When dealing with differential equations, especially those of the form \( \frac{d \mathbf{x}}{dt} = A \mathbf{x}(t) \), understanding eigenvalues becomes crucial. Eigenvalues are numbers that provide insights into the behavior of the system. They are derived by solving the characteristic equation \( \det(A - \lambda I) = 0 \).

• Here, \( A \) is the system matrix, and \( \lambda \) represents the eigenvalues.
• The identity matrix \( I \) is used to construct the matrix \( A - \lambda I \).
• The determinant of \( A - \lambda I \) gives us a polynomial equation.

By solving this polynomial equation, we can determine the eigenvalues \( \lambda \). For example, in the system matrix \( A = \begin{bmatrix} -2 & 2 \ -4 & 3 \end{bmatrix} \), solving its characteristic equation yields the eigenvalues \( \lambda_1 = 2 \) and \( \lambda_2 = -1 \). These values are essential for determining the system's stability.

Stability analysis helps us understand how a system behaves over time, especially as it approaches equilibrium points. For linear systems, the stability of an equilibrium point can be inferred directly from the eigenvalues of the system matrix \( A \).

• If all eigenvalues have negative real parts, the system is stable (trajectories converge to the equilibrium).
• If at least one eigenvalue has a positive real part, the system is unstable (trajectories diverge from the equilibrium).
• If eigenvalues have zero real parts, we need further analysis to determine stability.

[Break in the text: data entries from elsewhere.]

(** X7. When the middleware before it proceed and a middleware [m] of a
    route never invokes its continuation without an error, be it that it
    passes an error or that it does not invoke it at all, the handler stops
    at [m]: it does what the earlier middleware do and then what [m] does
    when handed the handler's own [next].  The later middleware and the
    bridge do not come into it, whatever they are: nothing is read and
    nothing is dispatched. *)
Theorem middleware_blocks_bridge (options : Options.t) (route : Route.t)
    (before : list Callable) (effects : list Effect) (m : Callable) (after : list Callable) :
  Forall2 (resolves_to (Options.middleware options)) (entries route)
    (before ++ m :: after)%list ->
  Forall2 proceeds before effects ->
  never_proceeds m ->
  exists handler,
    route_handler options route = Ok handler
    /\ forall req res next w,
         handler req res next w = m req res next (in_turn effects req res w).
Proof.
  intros Hes Hbefore Hm.
  destruct (composed_after_proceeding before effects m
              (after ++ [request_bridge options route]) Hbefore) as (composed & Hc & Hrun).
  exists composed. split.
  - unfold route_handler. unfold entries in Hes.
    rewrite (array_map_of_resolved _ _ _ Hes), <- app_assoc. exact Hc.
  - intros req res next w. rewrite Hrun. apply Hm.
    intros err Herr. apply continuation_error, Herr.
Qed.

End Gate.

(** ** What a whole run of the bridge dispatches and writes *)

Definition is_act (ev : Event) : bool :=
  match ev with
  | EAct _ _ _ _ _ => true
  | _ => false
  end.

(** The dispatches recorded in a trace. *)
Definition dispatches (evs : list Event) : list Event := List.filter is_act evs.

(** The bodies the reader yielded without an error. *)
Fixpoint accepted (replies : Replies) : list value :=
  match replies with
  | [] => []
  | (err, body) :: replies' =>
      if truthy err then accepted replies' else body :: accepted replies'
  end.

Lemma dispatches_log evs w :
  dispatches (trace (log evs w)) = (dispatches (trace w) ++ dispatches evs)%list.
Proof. unfold dispatches, log. cbn [trace]. apply List.filter_app. Qed.

(** A response event the adapter may cause on [reply] for a route: none
    unless the route autoreplies, and then only the head with status 200 and
    the JSON content type, and the end with a serialized dispatch result. *)
Definition write_allowed (JSON_stringify : value -> value)
    (act_script : string -> Payload.t -> Replies) (route : Route.t) (reply : ResRef)
    (ev : Event) : Prop :=
  match ev with
  | EWriteHead res status headers =>
      Route.autoreply route = true /\ res = reply /\ status = 200%Z
      /\ headers = [("Content-Type", "application/json")]
  | EEnd res data =>
      Route.autoreply route = true /\ res = reply
      /\ exists payload err result,
           (err, result) ∈ act_script (Route.pattern route) payload
           /\ truthy err = false /\ data = JSON_stringify result
  | _ => True
  end.

Section MoreRuns.

Variable body_script : ReqRef -> Replies.
Variable act_script : string -> Payload.t -> Replies.
Variable URL_parse_query : string -> value.
Variable QueryString_parse : value -> value.
Variable JSON_stringify : value -> value.

Local Abbreviation act_callback := (act_callback JSON_stringify).
Local Abbreviation finish :=
  (finish (recording_act act_script) URL_parse_query QueryString_parse JSON_stringify).
Local Abbreviation request_bridge :=
  (request_bridge (recording_ReadBody body_script) (recording_act act_script)
     URL_parse_query QueryString_parse JSON_stringify).

(** The dispatch of [body] for a request whose URL is [url]. *)
Definition dispatch_of (route : Route.t) (request : ReqRef) (reply : ResRef)
    (url : string) (body : value) : Event :=
  EAct (Route.pattern route) request reply body
    (QueryString_parse (URL_parse_query url)).

Lemma act_callback_dispatches route reply err response w :
  heap (act_callback route reply recording_next err response w) = heap w
  /\ dispatches (trace (act_callback route reply recording_next err response w))
     = dispatches (trace w).
Proof.
  unfold act_callback, recording_next, end_, writeHead.
  destruct (truthy err); [|destruct (Route.autoreply route)];
    (split; [reflexivity|]); rewrite ?dispatches_log; cbn; rewrite ?app_nil_r; reflexivity.
Qed.

Lemma call_back_dispatches (cb : Callback) (h : ReqRef -> Request.t)
    (added : value * value -> list Event) (replies : Replies) :
  (forall r w, heap w = h ->
     heap (cb (fst r) (snd r) w) = h
     /\ dispatches (trace (cb (fst r) (snd r) w)) = (dispatches (trace w) ++ added r)%list) ->
  forall w, heap w = h ->
    heap (call_back cb replies w) = h
    /\ dispatches (trace (call_back cb replies w))
       = (dispatches (trace w) ++ concat (List.map added replies))%list.
Proof.
  intros Hcb. unfold call_back.
  induction replies as [|r replies' IH]; intros w Hw; cbn [fold_left List.map concat].
  - rewrite app_nil_r. split; [exact Hw|reflexivity].
  - destruct (Hcb r w Hw) as [Hh Hd]. destruct (IH _ Hh) as [Hh' Hd'].
    split; [exact Hh'|]. rewrite Hd', Hd, app_assoc. reflexivity.
Qed.

Lemma concat_map_nil {A B : Type} (l : list A) :
  concat (List.map (fun _ : A => @nil B) l) = [].
Proof. induction l as [|a l' IH]; [reflexivity|exact IH]. Qed.

Lemma finish_dispatches route request reply err body w :
  heap (finish route request reply recording_next err body w) = heap w
  /\ dispatches (trace (finish route request reply recording_next err body w))
     = (dispatches (trace w)
        ++ (if truthy err then []
            else [dispatch_of route request reply
                    (Request.originalUrl (heap w request)) body]))%list.
Proof.
  unfold finish. destruct (truthy err).
  - unfold recording_next. split; [reflexivity|].
    rewrite dispatches_log. reflexivity.
  - unfold recording_act. cbn [Payload.request_ Payload.response_ Payload.args
                                 Args.body Args.query].
    match goal with |- context [call_back ?cb ?rs (log ?evs w)] =>
      destruct (call_back_dispatches cb (heap w) (fun _ => []) rs) with (w := log evs w)
        as [Hh Hd]
    end.
    + intros r w' Hw'. destruct (act_callback_dispatches route reply (fst r) (snd r) w')
        as [Hh Hd]. split; [congruence|]. rewrite Hd, app_nil_r. reflexivity.
    + reflexivity.
    + split; [exact Hh|]. rewrite Hd, concat_map_nil, app_nil_r, dispatches_log.
      reflexivity.
Qed.

Lemma accepted_dispatches route request reply url (replies : Replies) :
  concat (List.map (fun r : value * value =>
                      if truthy (fst r) then []
                      else [dispatch_of route request reply url (snd r)]) replies)
  = List.map (dispatch_of route request reply url) (accepted replies).
Proof.
  induction replies as [|[err body] replies' IH]; [reflexivity|].
  cbn [List.map concat accepted fst snd]. destruct (truthy err); cbn [app List.map];
    rewrite IH; reflexivity.
Qed.

(** X8. The dispatches of one run of the bridge, for any replies of the
    collaborators: none when the method does not match; with [parseBody]
    off, exactly one, carrying [request.body || {}]; with [parseBody] on,
    one per body the reader yields without an error, in order, carrying that
    body and not the one attached to the request.  Every dispatch is for the
    route's own pattern, with the request and response of the run and the
    parsed query of the request's URL. *)
Theorem dispatches_of_run (options : Options.t) (route : Route.t)
    (request : ReqRef) (reply : ResRef) (w : World) :
  dispatches (trace (request_bridge options route request reply recording_next w))
  = (dispatches (trace w)
     ++ List.map (dispatch_of route request reply (Request.originalUrl (heap w request)))
          (if bool_decide (Request.method (heap w request) ∈ Route.methods route) then
             if Options.parseBody options then accepted (body_script request)
             else [logical_or (Request.body (heap w request)) (object pnil)]
           else []))%list.
Proof.
  unfold request_bridge.
  destruct (Z.eqb_spec (indexOf (Route.methods route) (Request.method (heap w request)))
              (-1)) as [Hi|Hi]; cbn [negb].
  - apply indexOf_absent in Hi. rewrite bool_decide_eq_false_2 by exact Hi.
    cbn [List.map]. rewrite app_nil_r. reflexivity.
  - rewrite bool_decide_eq_true_2
      by (destruct (decide (Request.method (heap w request) ∈ Route.methods route))
            as [Hin|Hnin]; [exact Hin | apply indexOf_absent in Hnin; contradiction]).
    destruct (Options.parseBody options).
    + unfold recording_ReadBody.
      match goal with |- context [call_back ?cb ?rs (log ?evs w)] =>
        destruct (call_back_dispatches cb (heap w)
                    (fun r => if truthy (fst r) then []
                              else [dispatch_of route request reply
                                      (Request.originalUrl (heap w request)) (snd r)]) rs)
          with (w := log evs w) as [_ Hd]
      end.
      * intros r w' Hw'.
        destruct (finish_dispatches route request reply (fst r) (snd r) w') as [Hh Hd].
        split; [congruence|]. rewrite Hd, Hw'. reflexivity.
      * reflexivity.
      * rewrite Hd, accepted_dispatches, dispatches_log. cbn [dispatches List.filter is_act].
        rewrite app_nil_r. reflexivity.
    + destruct (finish_dispatches route request reply null
                  (logical_or (Request.body (heap w request)) (object pnil)) w) as [_ Hd].
      exact Hd.
Qed.

Lemma act_callback_writes route reply err response w payload :
  (err, response) ∈ act_script (Route.pattern route) payload ->
  extends (write_allowed JSON_stringify act_script route reply)
    w (act_callback route reply recording_next err response w).
Proof.
  intros Hin. unfold act_callback. destruct (truthy err) eqn:Herr.
  - apply extends_log. each_event.
  - destruct (Route.autoreply route) eqn:Hauto.
    + eapply extends_trans; apply extends_log; each_event.
      * repeat split; assumption || reflexivity.
      * split; [exact Hauto|]. split; [reflexivity|]. exists payload, err, response. auto.
    + apply extends_refl.
Qed.

Lemma finish_writes route request reply err body w :
  extends (write_allowed JSON_stringify act_script route reply)
    w (finish route request reply recording_next err body w).
Proof.
  unfold finish. destruct (truthy err).
  - apply extends_log. each_event.
  - unfold recording_act. apply extends_then_call_back.
    + apply extends_log. each_event.
    + intros [e r] w' Hr. eapply act_callback_writes, Hr.
Qed.

(** X9. The response events of one run of the bridge, for any replies of the
    collaborators: on a route without autoreply there are none at all; on a
    route with autoreply every head written is on the run's response with
    status 200 and Content-Type: application/json, and every end carries
    [JSON.stringify] of a result that the actor system replied without an
    error for the route's pattern. *)
Theorem writes_of_run (options : Options.t) (route : Route.t)
    (request : ReqRef) (reply : ResRef) (w : World) :
  exists evs : list Event,
    trace (request_bridge options route request reply recording_next w)
    = (trace w ++ evs)%list
    /\ Forall (write_allowed JSON_stringify act_script route reply) evs.
Proof.
  assert (H : extends (write_allowed JSON_stringify act_script route reply)
                w (request_bridge options route request reply recording_next w)).
  { unfold request_bridge. destruct (negb _); [|apply extends_refl].
    destruct (Options.parseBody options).
    - unfold recording_ReadBody. apply extends_then_call_back.
      + apply extends_log. each_event.
      + intros r w' _. apply finish_writes.
    - apply finish_writes. }
  destruct H as [_ (evs & Ht & HP)]. exists evs. split; assumption.
Qed.

(** X10. With [parseBody] on and a matching method, when every reply of the
    body reader carries an error, the run consists of the read and one
    [next(err)] per reply, in order: nothing is dispatched and nothing is
    written. *)
Theorem body_errors_skip_dispatch (options : Options.t) (route : Route.t)
    (request : ReqRef) (reply : ResRef) (w : World) :
  Options.parseBody options = true ->
  Request.method (heap w request) ∈ Route.methods route ->
  (forall r, r ∈ body_script request -> truthy (fst r) = true) ->
  trace (request_bridge options route request reply recording_next w)
  = (trace w ++ EReadBody request
               :: List.map (fun r => ENext (fst r)) (body_script request))%list.
Proof.
  intros Hparse Hm Herrs. unfold request_bridge. rewrite Hparse.
  destruct (Z.eqb_spec (indexOf (Route.methods route) (Request.method (heap w request)))
              (-1)) as [Hi|Hi]; [apply indexOf_absent in Hi; contradiction|].
  cbn [negb]. unfold recording_ReadBody, call_back.
  assert (Hfold : forall (replies : Replies) w0,
            (forall r, r ∈ replies -> truthy (fst r) = true) ->
            trace (fold_left (fun w' r =>
                     finish route request reply recording_next (fst r) (snd r) w')
                     replies w0)
            = (trace w0 ++ List.map (fun r => ENext (fst r)) replies)%list).
  { clear. induction replies as [|r replies' IH]; intros w0 Herrs; cbn [fold_left List.map].
    - rewrite app_nil_r. reflexivity.
    - rewrite IH by (intros r' Hr'; apply Herrs; right; exact Hr').
      unfold finish. rewrite (Herrs r) by left.
      unfold recording_next, log. cbn [trace]. rewrite <- app_assoc. reflexivity. }
  rewrite Hfold by exact Herrs. unfold log. cbn [trace].
  rewrite <- app_assoc. reflexivity.
Qed.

In our example, the matrix \( A \) resulted in eigenvalues \( \lambda_1 = 2 \) and \( \lambda_2 = -1 \). Since \( \lambda_1 \) is positive, the system cannot be stable. This differentiation enables us to predict how an initial state will evolve over time. A mix of positive and negative eigenvalues often points to a special kind of point known as a saddle point.

Saddle points are fascinating aspects of stability in differential equations. They occur when an equilibrium has both stable and unstable directions. This happens when the eigenvalues are of mixed signs.

• A mixed-sign situation indicates that trajectories move towards the equilibrium in one direction and away in another.
• Saddle points are classified as 'unstable' because some trajectories can diverge.
• They represent a kind of balance, being stable in some directions but not in others.

In the case of the equilibrium at \( (0,0) \) analyzed earlier, we determined it is a saddle point due to the presence of one positive eigenvalue (\( \lambda_1 = 2 \)) and one negative eigenvalue (\( \lambda_2 = -1 \)). Saddle points highlight the complex nature of dynamical systems, showing that not all aspects of a system's behavior are immediately intuitive.